Saved entries
*** Begin section ***
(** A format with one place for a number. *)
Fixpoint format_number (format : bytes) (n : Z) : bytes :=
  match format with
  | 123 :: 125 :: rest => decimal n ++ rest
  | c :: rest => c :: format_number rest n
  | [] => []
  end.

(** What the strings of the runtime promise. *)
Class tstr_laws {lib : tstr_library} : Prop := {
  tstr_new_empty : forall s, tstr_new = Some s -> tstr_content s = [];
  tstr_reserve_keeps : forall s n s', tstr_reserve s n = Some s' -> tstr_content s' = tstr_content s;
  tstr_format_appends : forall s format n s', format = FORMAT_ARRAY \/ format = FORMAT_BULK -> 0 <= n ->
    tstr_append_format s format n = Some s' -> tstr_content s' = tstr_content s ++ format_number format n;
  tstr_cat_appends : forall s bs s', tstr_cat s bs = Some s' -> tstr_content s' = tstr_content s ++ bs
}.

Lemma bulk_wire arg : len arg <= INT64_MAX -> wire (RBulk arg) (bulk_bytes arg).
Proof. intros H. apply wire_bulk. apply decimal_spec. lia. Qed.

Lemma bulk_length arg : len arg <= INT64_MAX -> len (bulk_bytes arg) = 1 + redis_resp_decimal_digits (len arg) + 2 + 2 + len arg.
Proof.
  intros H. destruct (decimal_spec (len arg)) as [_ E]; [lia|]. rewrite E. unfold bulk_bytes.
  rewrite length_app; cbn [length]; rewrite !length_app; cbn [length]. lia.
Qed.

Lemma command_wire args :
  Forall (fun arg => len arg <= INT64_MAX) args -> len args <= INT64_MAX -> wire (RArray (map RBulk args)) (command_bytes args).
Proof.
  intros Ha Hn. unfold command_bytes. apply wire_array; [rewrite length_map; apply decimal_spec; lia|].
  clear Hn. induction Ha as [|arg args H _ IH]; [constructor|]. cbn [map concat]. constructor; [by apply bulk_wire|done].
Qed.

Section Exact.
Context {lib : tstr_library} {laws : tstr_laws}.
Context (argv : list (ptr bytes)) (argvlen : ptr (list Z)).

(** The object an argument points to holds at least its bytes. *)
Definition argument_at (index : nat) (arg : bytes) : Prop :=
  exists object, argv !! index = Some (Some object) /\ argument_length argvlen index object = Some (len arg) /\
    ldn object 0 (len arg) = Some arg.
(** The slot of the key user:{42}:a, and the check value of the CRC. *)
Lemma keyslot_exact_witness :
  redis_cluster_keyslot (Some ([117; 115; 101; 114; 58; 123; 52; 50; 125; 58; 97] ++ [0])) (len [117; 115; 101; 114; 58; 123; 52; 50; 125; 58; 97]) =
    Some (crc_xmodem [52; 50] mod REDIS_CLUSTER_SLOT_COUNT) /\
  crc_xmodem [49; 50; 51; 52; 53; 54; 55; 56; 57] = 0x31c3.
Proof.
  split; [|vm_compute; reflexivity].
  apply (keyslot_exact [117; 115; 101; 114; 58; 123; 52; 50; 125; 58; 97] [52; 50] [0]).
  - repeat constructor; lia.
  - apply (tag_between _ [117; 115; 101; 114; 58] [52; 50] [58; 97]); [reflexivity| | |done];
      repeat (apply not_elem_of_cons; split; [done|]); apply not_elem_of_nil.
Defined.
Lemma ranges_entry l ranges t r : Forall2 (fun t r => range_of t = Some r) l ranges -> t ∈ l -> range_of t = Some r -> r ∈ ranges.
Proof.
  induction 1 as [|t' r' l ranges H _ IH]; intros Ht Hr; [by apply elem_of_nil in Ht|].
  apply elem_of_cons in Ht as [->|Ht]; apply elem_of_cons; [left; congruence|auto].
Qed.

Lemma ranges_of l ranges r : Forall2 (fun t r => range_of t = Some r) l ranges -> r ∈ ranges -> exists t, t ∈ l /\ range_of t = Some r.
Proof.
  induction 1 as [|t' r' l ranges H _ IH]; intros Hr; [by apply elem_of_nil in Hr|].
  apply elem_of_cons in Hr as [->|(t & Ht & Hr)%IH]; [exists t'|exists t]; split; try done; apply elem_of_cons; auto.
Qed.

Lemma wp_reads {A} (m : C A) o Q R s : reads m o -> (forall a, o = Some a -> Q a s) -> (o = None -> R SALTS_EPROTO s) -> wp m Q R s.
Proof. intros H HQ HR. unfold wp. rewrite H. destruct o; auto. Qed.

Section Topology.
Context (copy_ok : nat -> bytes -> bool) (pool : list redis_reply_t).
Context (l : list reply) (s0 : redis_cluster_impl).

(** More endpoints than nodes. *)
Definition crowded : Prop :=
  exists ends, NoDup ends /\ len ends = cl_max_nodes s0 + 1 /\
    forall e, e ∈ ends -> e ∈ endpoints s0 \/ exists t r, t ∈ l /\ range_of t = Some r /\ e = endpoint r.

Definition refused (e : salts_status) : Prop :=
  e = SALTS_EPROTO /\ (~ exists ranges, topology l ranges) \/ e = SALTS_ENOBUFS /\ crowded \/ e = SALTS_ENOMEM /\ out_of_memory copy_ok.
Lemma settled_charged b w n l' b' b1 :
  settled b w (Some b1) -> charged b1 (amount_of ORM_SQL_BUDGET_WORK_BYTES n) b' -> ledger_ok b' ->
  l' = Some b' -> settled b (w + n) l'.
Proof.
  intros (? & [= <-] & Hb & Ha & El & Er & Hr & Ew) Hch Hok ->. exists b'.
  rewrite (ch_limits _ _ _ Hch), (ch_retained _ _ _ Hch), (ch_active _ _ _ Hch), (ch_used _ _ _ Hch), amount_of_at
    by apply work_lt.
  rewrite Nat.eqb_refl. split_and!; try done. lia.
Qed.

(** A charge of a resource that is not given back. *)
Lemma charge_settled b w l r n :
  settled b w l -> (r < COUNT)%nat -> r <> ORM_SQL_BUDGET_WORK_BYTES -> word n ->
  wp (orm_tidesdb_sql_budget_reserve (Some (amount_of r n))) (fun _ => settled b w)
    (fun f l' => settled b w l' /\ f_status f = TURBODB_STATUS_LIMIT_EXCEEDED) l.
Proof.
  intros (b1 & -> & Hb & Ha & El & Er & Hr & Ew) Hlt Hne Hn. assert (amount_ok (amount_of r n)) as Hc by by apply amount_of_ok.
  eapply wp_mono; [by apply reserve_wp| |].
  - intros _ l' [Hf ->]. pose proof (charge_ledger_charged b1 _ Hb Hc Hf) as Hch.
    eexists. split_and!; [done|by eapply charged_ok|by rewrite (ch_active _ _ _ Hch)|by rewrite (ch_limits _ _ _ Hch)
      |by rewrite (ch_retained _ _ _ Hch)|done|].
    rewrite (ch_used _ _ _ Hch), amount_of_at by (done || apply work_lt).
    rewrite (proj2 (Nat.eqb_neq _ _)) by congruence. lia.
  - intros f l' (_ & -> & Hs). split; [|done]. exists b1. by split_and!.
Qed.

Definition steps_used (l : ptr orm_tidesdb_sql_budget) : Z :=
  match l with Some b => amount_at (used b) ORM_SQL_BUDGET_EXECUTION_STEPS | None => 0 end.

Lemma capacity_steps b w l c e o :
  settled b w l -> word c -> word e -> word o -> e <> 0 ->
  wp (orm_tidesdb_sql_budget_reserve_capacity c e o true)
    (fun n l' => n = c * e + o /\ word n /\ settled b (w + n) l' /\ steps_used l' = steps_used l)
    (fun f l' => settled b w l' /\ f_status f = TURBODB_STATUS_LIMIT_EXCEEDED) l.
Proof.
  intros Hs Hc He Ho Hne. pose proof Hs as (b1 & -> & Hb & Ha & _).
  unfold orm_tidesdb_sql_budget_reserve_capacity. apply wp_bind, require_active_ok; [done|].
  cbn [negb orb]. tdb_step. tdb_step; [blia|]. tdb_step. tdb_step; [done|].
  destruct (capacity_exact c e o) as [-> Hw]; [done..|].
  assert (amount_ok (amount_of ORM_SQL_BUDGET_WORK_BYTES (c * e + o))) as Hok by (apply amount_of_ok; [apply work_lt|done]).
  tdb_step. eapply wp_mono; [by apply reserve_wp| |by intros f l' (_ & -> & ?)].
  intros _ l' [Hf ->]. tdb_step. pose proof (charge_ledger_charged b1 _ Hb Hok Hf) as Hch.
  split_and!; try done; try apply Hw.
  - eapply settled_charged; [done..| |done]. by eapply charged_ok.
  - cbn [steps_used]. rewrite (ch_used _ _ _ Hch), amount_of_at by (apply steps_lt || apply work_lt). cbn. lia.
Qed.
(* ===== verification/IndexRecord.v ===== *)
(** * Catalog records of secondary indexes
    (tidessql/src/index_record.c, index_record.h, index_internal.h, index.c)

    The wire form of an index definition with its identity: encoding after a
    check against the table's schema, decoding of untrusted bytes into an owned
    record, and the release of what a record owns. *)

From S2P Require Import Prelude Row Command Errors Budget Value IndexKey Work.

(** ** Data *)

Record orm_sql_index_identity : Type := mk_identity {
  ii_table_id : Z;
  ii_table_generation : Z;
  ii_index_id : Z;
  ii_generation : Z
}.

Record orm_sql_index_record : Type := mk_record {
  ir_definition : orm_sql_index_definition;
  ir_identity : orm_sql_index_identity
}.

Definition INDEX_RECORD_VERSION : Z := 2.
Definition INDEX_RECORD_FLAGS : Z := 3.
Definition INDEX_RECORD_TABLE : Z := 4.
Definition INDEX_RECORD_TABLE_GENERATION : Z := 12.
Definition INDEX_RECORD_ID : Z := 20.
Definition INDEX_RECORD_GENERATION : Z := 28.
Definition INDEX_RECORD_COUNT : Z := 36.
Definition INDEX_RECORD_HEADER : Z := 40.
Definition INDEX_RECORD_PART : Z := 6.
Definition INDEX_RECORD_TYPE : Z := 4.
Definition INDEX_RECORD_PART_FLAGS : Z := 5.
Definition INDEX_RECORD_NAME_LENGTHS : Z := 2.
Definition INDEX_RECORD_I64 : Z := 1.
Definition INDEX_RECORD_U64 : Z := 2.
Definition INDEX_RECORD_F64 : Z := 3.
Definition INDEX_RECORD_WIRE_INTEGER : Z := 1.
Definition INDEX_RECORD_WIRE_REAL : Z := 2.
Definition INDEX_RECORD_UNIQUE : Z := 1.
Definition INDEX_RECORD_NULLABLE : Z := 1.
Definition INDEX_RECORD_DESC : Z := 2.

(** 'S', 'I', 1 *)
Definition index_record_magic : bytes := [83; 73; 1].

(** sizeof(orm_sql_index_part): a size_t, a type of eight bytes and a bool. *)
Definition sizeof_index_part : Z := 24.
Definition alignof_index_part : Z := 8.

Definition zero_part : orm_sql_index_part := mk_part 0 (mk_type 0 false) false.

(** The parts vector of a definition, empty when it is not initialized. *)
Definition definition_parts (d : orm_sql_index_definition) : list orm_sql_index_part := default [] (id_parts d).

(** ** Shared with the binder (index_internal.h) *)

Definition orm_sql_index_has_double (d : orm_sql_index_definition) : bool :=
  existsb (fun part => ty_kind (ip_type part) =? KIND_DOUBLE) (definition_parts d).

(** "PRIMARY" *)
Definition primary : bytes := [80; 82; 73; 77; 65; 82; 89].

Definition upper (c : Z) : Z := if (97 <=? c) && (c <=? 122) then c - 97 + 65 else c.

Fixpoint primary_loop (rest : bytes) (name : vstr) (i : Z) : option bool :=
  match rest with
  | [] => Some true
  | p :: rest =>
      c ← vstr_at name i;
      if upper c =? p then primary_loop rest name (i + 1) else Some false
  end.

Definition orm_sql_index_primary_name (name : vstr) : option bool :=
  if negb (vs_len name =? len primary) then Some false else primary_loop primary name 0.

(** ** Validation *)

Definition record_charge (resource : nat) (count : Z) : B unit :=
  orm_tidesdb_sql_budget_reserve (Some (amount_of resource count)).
*** End section ***
REQUIRED WORK
The answer must consist of every line from the entries above that contains the string "repeat".

RESULT OF THE EXERCISE
  - repeat constructor; lia.
      repeat (apply not_elem_of_cons; split; [done|]); apply not_elem_of_nil.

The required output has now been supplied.